### What you have to do
Your task is to copy the stretch of lines in the records below that begins with the line containing "Definition holds_keys (kek" and ends with the line containing "length ck = 32.", exactly as written, with nothing added.

________________________

Lemma clock_run_bound walls d f :
  Forall in_i64 walls -> floor_of d = Some f ->
  let '(ts, d') := clock_run walls d in
  Forall (fun t => f <= t)%Z ts /\ StronglySorted Z.le ts /\
  exists f', floor_of d' = Some f' /\ (f <= f')%Z /\ Forall (fun t => t <= f')%Z ts.
Proof.
  intros Hw. revert d f. induction Hw as [|w walls Hw _ IH]; intros d f Hf; cbn [clock_run].
  { split_and!; [constructor..|]. exists f. split_and!; [done|lia|constructor]. }
  pose proof (trusted_now_spec w d Hw) as Hs.
  destruct (exec (trusted_now w) d) as [[t|e] d1].
  - destruct Hs as (Ht & Hf1 & _). rewrite Hf in Ht, Hf1. simpl in Ht, Hf1.
    specialize (IH d1 t Hf1). destruct (clock_run walls d1) as [ts d2].
    destruct IH as (Hge & Hs & f' & Hf' & Hle & Hall). split_and!.
    + constructor; [lia|]. eapply Forall_impl; [exact Hge|]. intros x Hx. simpl in Hx. lia.
    + by constructor.
    + exists f'. split_and!; [done|lia|]. by constructor.
  - destruct Hs as (_ & -> & _). specialize (IH d f Hf). by destruct (clock_run walls d).
Qed.

(** Monotone trusted time. Over any sequence of wall-clock readings, forged or
    rolled back, the trusted values handed out never decrease, none is below the
    floor the store started with, and the floor itself never moves back. *)
Theorem trusted_time_monotone walls d f :
  Forall in_i64 walls -> floor_of d = Some f ->
  let '(ts, d') := clock_run walls d in
  Forall (fun t => f <= t)%Z ts /\ StronglySorted Z.le ts /\
  exists f', floor_of d' = Some f' /\ (f <= f')%Z.
Proof.
  intros Hw Hf. pose proof (clock_run_bound walls d f Hw Hf) as H.
  destruct (clock_run walls d) as [ts d']. naive_solver.
Qed.

(** A clock rolled back past the tolerance is refused, never answered with an
    earlier time. *)
Theorem rollback_refused now d f :
  in_i64 now -> floor_of d = Some f -> (now < f - CLOCK_TOLERANCE_SECS)%Z ->
  exec (trusted_now now) d = (Err TimeUncertain, d).
Proof.
  intros Hi Hf Hlt. pose proof (trusted_now_spec now d Hi) as H.
  assert (as_i64 (f - CLOCK_TOLERANCE_SECS) = f - CLOCK_TOLERANCE_SECS)%Z as Hsub.
  { pose proof (floor_in d f Hf). apply as_i64_small. unfold in_i64, CLOCK_TOLERANCE_SECS in *. lia. }
  destruct (exec (trusted_now now) d) as [[t|e] d']; rewrite Hf in H; simpl in H; rewrite Hsub in H; [lia|].
  by destruct H as (-> & -> & _).
Qed.

(** ** Opening *)

Section opening.
Context {AE : Aead}.

Lemma adopt_floor_spec cp d :
  in_i64 (cp_trusted_time cp) ->
  (trusted_time_floor d <= trusted_time_floor (adopt_floor cp d))%Z /\
  (rollback_detectable cp = true ->
     cp_trusted_time cp <= trusted_time_floor (adopt_floor cp d))%Z.
Proof.
  intros Hi. unfold adopt_floor, trusted_time_floor.
  destruct (rollback_detectable cp); [|split; [lia|done]].
  destruct (_ <? _)%Z eqn:E; [rewrite meta_i64_get_set by done; simpl; lia|lia].
Qed.

Lemma meta_set_other k1 k2 v d :
  k1 <> k2 -> meta_get_i64 k2 (meta_set k1 v d) = meta_get_i64 k2 d /\
              meta_get_u64 k2 (meta_set k1 v d) = meta_get_u64 k2 d.
Proof. intros Hne. unfold meta_get_i64, meta_get_u64. by rewrite meta_get_set_ne. Qed.

Lemma adopt_floor_keeps cp k d : k <> TRUSTED_TIME -> meta_get k (adopt_floor cp d) = meta_get k d.
Proof.
  intros. unfold adopt_floor. repeat case_match; try done. by apply meta_get_set_ne.
Qed.

(** What a store file must hold for [from_conn] to return these keys. *)
Definition holds_keys (kek k ck : bytes) (d : Db) : Prop :=
  (exists w, meta_get WRAPPED_DEK d = Some w /\ Envelope.unwrap kek w = Ok k) /\
  (exists c, meta_get COMMITMENT_KEY d = Some c /\
     Envelope.open_with k COMMITMENT_KEY_CONTEXT c = Ok ck) /\
  length ck = 32.
(** [ORDER BY] an integer column; rows that tie come in no particular order. *)
Definition column_le {A} (f : A -> Z) (a b : A) : Prop := (f a <= f b)%Z.

#[global] Instance column_le_dec {A} (f : A -> Z) : RelDecision (column_le f).
Proof. intros a b. unfold column_le. apply _. Defined.

#[global] Instance column_le_total {A} (f : A -> Z) : Total (column_le f).
Proof. intros a b. unfold column_le. lia. Qed.

Definition order_by {A} (f : A -> Z) : list A -> list A := merge_sort (column_le f).

Section requester.
Context {HS : Hashes} {AE : Aead}.

Definition put_sent_request (req : SentRequest) (now : Z) : M () :=
  let row := mkSentRow (sr_task_id req) (sr_context_id req) (sr_contract_id req)
               (sr_performer_agent req) (sr_performer_issuer req) (sr_message_id req)
               (sr_performer_root req) now in
  inserted ← gets (fun d => (insert_or_ignore (sr_contract_digest req) row (tbl_sent d)).2);
  _ ← modify (on_sent (fun m => (insert_or_ignore (sr_contract_digest req) row m).1));
  if decide (inserted = 1) then
    _ ← audit now "request.sent" (sr_contract_digest req);
    mret ()
  else mret ().

Definition sent_from_row (dg : string) (r : SentRow) : SentRequest :=
  mkSentRequest dg (se_task_id r) (se_context_id r) (se_performer_root r) (se_contract_id r)
    (se_performer_agent r) (se_performer_issuer r) (se_message_id r).

Definition get_sent_request (dg : string) : M (option SentRequest) :=
  gets (fun d => sent_from_row dg <$> tbl_sent d !! dg).

Definition list_sent_requests : M (list SentRequest) :=
  gets (fun d => (fun kv => sent_from_row kv.1 kv.2) <$>
    order_by (fun kv => se_requested_at kv.2) (map_to_list (tbl_sent d))).

Definition put_outcome (s : Store) (nonce : bytes) (contract_digest task_id bundle_digest
  outcome_digest state : string) (outcome_envelope : bytes) (signed_at : string) (now : Z) : M () :=
  let sealed := seal s OUTCOME_CONTEXT nonce outcome_envelope in
  let row := mkOutcomeRow task_id bundle_digest outcome_digest state sealed signed_at now in
  inserted ← gets (fun d => (insert_or_ignore contract_digest row (tbl_outcomes d)).2);
  _ ← modify (on_outcomes (fun m => (insert_or_ignore contract_digest row m).1));
  if decide (inserted = 1) then
    _ ← audit now "outcome.signed" outcome_digest;
    mret ()
  else mret ().

Definition get_outcome (s : Store) (contract_digest : string) : M (option (string * bytes)) :=
  o ← gets (fun d => (fun r => (ou_outcome_digest r, ou_outcome r)) <$> tbl_outcomes d !! contract_digest);
  match o with
  | Some (dg, sealed) =>
      envelope ← lift (open_col s OUTCOME_CONTEXT sealed);
      mret (Some (dg, envelope))
  | None => mret None
  end.

Definition list_outcomes : M (list OutcomeSummary) :=
  gets (fun d => (fun kv => mkOutcomeSummary (ou_task_id kv.2) kv.1 (ou_bundle_digest kv.2)
                              (ou_state kv.2) (ou_outcome_digest kv.2)) <$>
    order_by (fun kv => ou_recorded_at kv.2) (map_to_list (tbl_outcomes d))).

(** ** Task payloads *)

Definition put_task_input (s : Store) (nonce : bytes) (task : string) (i : TaskInput) (now : Z) : M () :=
  let row := mkTaskInputRow (i_ordinal i) (i_media_type i) (i_byte_length i) (i_sha256 i)
               (seal s TASK_INPUT_CONTEXT nonce (i_payload i)) in
  _ ← modify (on_inputs (fun m => (insert_or_ignore (task, input_id i) row m).1));
  _ ← audit now "task.input_stored" task;
  mret ().

Definition open_input (s : Store) (kv : string * string * TaskInputRow) : result StoreError TaskInput :=
  p ← open_col s TASK_INPUT_CONTEXT (ti_payload kv.2);
  Ok (mkTaskInput kv.1.2 (ti_ordinal kv.2) (ti_media_type kv.2) (ti_byte_length kv.2)
                  (ti_sha256 kv.2) p).

Definition list_task_inputs (s : Store) (task : string) : M (list TaskInput) :=
  rows ← gets (fun d => order_by (fun kv => ti_ordinal kv.2)
                 (rows_where (fun k _ => bool_decide (k.1 = task)) (tbl_inputs d)));
  lift (collect (open_input s) rows).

________________________

### Answer to this problem
Definition holds_keys (kek k ck : bytes) (d : Db) : Prop :=
  (exists w, meta_get WRAPPED_DEK d = Some w /\ Envelope.unwrap kek w = Ok k) /\
  (exists c, meta_get COMMITMENT_KEY d = Some c /\
     Envelope.open_with k COMMITMENT_KEY_CONTEXT c = Ok ck) /\
  length ck = 32.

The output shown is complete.